WORK INSTRUCTION ▸ Exactly the line with "SpoolRemove (un n : string_t)" and the lines that follow it, through the closing line of the entries, should be restated, with nothing left out or added.

GIVEN DATA ▸
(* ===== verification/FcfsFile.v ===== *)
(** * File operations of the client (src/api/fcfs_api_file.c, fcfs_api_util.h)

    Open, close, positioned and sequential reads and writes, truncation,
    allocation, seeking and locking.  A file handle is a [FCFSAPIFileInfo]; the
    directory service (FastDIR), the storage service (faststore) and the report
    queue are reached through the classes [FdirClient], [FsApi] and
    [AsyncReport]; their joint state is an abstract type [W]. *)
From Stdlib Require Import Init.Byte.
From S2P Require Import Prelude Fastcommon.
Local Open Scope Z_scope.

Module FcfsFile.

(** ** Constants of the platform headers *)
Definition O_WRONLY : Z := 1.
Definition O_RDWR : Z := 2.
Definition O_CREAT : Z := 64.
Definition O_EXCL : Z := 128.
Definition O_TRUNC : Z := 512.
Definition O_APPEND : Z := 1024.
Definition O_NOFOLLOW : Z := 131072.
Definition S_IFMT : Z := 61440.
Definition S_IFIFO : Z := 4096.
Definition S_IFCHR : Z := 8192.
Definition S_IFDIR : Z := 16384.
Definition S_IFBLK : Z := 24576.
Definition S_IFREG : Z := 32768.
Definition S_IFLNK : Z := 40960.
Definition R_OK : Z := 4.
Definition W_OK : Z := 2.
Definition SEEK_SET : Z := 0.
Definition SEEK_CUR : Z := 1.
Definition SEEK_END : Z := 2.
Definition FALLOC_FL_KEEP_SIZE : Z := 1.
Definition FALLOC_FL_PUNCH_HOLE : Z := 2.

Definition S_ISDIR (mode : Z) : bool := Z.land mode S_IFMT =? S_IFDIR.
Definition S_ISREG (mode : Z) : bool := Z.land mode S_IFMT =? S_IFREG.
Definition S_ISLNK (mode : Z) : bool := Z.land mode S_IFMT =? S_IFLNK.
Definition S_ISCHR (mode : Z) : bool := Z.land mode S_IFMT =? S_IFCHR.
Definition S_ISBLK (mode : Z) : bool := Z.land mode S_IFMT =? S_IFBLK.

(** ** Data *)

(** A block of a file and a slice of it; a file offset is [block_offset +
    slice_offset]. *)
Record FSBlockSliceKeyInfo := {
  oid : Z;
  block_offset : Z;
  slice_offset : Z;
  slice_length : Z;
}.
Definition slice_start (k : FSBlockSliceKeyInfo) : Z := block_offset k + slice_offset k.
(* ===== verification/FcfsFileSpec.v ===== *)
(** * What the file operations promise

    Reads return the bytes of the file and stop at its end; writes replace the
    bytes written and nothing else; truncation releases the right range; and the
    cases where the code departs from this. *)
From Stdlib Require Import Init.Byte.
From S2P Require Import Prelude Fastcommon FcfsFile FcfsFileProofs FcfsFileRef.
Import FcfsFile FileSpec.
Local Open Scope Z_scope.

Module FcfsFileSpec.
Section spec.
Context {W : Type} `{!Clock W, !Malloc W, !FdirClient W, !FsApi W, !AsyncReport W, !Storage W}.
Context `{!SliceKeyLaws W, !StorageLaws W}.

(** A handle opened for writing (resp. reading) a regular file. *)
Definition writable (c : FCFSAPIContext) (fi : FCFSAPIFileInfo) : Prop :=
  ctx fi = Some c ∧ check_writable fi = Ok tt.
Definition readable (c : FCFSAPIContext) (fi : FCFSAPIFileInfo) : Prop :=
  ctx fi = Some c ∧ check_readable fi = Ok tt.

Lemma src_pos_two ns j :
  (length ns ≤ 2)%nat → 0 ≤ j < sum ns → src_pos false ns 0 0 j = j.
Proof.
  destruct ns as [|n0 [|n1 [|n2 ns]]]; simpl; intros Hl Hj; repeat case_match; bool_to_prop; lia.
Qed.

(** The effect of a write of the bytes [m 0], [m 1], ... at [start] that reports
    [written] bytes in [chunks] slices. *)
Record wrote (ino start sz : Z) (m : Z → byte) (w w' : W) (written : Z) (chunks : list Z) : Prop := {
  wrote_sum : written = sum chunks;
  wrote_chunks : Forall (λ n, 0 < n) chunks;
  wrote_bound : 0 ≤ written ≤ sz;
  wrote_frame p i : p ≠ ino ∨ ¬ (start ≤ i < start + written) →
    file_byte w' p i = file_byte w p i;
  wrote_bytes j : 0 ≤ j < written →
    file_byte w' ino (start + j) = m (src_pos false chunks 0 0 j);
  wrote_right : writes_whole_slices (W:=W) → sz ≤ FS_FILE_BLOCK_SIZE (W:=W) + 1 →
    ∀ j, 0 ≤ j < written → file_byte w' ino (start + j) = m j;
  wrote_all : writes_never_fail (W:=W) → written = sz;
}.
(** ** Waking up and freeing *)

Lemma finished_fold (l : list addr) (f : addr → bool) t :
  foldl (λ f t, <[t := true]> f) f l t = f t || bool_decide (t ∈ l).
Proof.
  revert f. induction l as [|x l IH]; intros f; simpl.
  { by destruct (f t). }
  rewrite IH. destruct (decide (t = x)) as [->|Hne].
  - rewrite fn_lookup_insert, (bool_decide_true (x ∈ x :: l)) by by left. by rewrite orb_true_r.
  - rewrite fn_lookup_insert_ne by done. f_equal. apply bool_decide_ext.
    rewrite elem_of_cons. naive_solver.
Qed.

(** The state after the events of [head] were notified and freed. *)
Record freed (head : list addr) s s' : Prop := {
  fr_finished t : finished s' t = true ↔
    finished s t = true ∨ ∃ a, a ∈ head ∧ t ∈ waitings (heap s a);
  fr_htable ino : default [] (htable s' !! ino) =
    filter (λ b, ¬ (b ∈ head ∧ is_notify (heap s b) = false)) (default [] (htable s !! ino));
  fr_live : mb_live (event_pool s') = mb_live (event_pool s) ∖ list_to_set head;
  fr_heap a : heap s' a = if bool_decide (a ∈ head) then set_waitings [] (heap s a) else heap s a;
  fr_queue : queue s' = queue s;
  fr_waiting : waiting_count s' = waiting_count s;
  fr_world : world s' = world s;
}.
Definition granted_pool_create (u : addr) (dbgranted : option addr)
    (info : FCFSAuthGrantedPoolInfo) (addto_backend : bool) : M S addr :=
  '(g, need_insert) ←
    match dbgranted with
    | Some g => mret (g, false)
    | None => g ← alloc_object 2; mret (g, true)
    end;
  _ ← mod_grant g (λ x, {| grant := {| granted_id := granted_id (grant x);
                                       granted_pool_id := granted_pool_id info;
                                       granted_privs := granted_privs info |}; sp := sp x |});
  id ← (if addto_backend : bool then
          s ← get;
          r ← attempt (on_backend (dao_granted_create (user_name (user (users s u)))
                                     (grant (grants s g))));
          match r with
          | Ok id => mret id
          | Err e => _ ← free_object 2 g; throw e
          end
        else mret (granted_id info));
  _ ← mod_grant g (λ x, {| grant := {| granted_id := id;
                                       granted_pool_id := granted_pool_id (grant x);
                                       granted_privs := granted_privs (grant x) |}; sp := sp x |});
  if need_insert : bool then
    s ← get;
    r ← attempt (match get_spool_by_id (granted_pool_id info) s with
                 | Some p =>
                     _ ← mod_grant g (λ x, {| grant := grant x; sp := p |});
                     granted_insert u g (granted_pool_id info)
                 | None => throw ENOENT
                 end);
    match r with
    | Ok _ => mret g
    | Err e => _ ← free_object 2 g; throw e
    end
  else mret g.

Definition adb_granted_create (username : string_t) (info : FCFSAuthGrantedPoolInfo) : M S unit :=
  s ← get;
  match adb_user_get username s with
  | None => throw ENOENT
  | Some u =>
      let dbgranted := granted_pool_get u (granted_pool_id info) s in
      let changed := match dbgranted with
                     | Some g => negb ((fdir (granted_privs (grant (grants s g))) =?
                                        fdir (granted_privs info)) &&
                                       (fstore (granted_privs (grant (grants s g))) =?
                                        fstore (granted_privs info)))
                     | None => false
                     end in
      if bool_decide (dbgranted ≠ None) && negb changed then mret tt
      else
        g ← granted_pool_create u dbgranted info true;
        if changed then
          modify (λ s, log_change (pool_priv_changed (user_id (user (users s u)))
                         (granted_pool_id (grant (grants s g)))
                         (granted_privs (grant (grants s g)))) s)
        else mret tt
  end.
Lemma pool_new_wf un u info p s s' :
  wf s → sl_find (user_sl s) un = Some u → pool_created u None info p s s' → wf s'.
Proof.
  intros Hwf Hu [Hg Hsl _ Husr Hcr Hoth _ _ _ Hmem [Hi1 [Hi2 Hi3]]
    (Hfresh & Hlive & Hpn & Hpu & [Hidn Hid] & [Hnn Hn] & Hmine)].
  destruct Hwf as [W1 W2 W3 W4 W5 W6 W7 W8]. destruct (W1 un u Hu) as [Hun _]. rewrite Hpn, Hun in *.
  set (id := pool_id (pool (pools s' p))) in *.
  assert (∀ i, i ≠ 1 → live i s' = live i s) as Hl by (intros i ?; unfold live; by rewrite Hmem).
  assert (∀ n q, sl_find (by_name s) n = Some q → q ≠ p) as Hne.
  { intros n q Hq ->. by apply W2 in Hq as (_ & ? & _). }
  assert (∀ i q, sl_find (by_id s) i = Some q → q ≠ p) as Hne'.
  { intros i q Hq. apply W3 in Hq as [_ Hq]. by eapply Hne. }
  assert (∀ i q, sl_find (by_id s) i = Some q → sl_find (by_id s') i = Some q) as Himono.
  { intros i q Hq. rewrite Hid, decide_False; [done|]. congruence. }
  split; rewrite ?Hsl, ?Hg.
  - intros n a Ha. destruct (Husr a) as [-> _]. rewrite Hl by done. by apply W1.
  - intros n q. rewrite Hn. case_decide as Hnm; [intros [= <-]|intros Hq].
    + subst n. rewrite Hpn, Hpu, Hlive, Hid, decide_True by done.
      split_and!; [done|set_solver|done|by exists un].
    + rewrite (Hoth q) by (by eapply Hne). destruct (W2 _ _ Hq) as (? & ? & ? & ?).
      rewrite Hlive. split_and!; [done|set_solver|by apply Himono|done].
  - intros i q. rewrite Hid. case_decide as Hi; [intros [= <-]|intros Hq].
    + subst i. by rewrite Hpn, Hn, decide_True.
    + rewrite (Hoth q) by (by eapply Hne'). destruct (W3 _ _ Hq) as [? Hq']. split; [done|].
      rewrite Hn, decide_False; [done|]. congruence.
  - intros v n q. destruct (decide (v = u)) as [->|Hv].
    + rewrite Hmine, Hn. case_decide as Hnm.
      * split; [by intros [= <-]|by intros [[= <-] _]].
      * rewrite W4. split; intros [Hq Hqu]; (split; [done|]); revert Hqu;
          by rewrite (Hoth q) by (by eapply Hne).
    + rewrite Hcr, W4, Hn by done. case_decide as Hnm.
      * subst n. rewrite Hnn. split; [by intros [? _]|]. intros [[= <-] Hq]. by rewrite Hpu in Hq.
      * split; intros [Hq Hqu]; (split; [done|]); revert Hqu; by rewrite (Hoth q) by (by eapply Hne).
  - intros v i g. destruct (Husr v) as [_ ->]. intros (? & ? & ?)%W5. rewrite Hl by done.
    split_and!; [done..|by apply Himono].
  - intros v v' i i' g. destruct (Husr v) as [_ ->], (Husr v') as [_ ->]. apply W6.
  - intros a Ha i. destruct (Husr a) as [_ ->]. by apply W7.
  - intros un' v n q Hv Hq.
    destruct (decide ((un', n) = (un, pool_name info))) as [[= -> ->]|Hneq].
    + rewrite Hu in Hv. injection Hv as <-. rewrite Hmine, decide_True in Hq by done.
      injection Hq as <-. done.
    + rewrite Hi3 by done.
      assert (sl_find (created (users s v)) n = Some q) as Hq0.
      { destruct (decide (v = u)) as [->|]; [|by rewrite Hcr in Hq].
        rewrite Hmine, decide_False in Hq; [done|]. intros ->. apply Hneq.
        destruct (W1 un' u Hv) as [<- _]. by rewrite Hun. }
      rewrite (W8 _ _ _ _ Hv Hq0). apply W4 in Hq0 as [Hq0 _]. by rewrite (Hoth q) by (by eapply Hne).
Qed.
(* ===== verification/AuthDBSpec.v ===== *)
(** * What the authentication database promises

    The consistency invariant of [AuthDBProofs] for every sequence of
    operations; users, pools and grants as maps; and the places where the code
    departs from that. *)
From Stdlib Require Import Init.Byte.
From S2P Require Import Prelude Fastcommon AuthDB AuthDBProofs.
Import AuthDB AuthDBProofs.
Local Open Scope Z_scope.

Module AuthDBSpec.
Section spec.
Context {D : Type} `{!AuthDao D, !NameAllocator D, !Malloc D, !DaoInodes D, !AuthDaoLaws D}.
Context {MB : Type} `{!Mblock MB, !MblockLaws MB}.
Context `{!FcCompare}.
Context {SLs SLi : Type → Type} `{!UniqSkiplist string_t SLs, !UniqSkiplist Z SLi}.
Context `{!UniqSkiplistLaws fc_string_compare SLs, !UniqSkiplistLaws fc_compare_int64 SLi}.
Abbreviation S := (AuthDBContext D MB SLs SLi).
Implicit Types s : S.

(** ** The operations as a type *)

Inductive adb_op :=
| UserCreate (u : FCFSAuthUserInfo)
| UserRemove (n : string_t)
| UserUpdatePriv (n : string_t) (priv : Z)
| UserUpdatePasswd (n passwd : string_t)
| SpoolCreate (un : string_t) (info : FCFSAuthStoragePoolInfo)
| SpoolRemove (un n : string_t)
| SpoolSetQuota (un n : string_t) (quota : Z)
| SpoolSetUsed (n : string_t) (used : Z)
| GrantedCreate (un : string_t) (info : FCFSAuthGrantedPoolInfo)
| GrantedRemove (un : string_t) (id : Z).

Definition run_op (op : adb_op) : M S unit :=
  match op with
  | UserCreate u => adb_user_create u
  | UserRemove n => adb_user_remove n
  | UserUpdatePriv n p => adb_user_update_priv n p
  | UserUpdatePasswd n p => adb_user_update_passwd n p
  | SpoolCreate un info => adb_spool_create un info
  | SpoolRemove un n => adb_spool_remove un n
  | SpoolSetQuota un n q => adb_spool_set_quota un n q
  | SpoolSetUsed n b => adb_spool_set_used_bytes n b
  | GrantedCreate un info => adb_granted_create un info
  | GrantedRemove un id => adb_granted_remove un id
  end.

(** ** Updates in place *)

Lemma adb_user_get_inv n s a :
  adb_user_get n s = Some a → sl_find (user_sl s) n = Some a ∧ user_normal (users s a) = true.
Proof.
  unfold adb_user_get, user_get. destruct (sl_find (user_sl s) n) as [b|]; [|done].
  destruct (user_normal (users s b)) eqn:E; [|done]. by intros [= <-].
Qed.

EXERCISE RESPONSE ▸
| SpoolRemove (un n : string_t)
| SpoolSetQuota (un n : string_t) (quota : Z)
| SpoolSetUsed (n : string_t) (used : Z)
| GrantedCreate (un : string_t) (info : FCFSAuthGrantedPoolInfo)
| GrantedRemove (un : string_t) (id : Z).

Definition run_op (op : adb_op) : M S unit :=
  match op with
  | UserCreate u => adb_user_create u
  | UserRemove n => adb_user_remove n
  | UserUpdatePriv n p => adb_user_update_priv n p
  | UserUpdatePasswd n p => adb_user_update_passwd n p
  | SpoolCreate un info => adb_spool_create un info
  | SpoolRemove un n => adb_spool_remove un n
  | SpoolSetQuota un n q => adb_spool_set_quota un n q
  | SpoolSetUsed n b => adb_spool_set_used_bytes n b
  | GrantedCreate un info => adb_granted_create un info
  | GrantedRemove un id => adb_granted_remove un id
  end.

(** ** Updates in place *)

Lemma adb_user_get_inv n s a :
  adb_user_get n s = Some a → sl_find (user_sl s) n = Some a ∧ user_normal (users s a) = true.
Proof.
  unfold adb_user_get, user_get. destruct (sl_find (user_sl s) n) as [b|]; [|done].
  destruct (user_normal (users s b)) eqn:E; [|done]. by intros [= <-].
Qed.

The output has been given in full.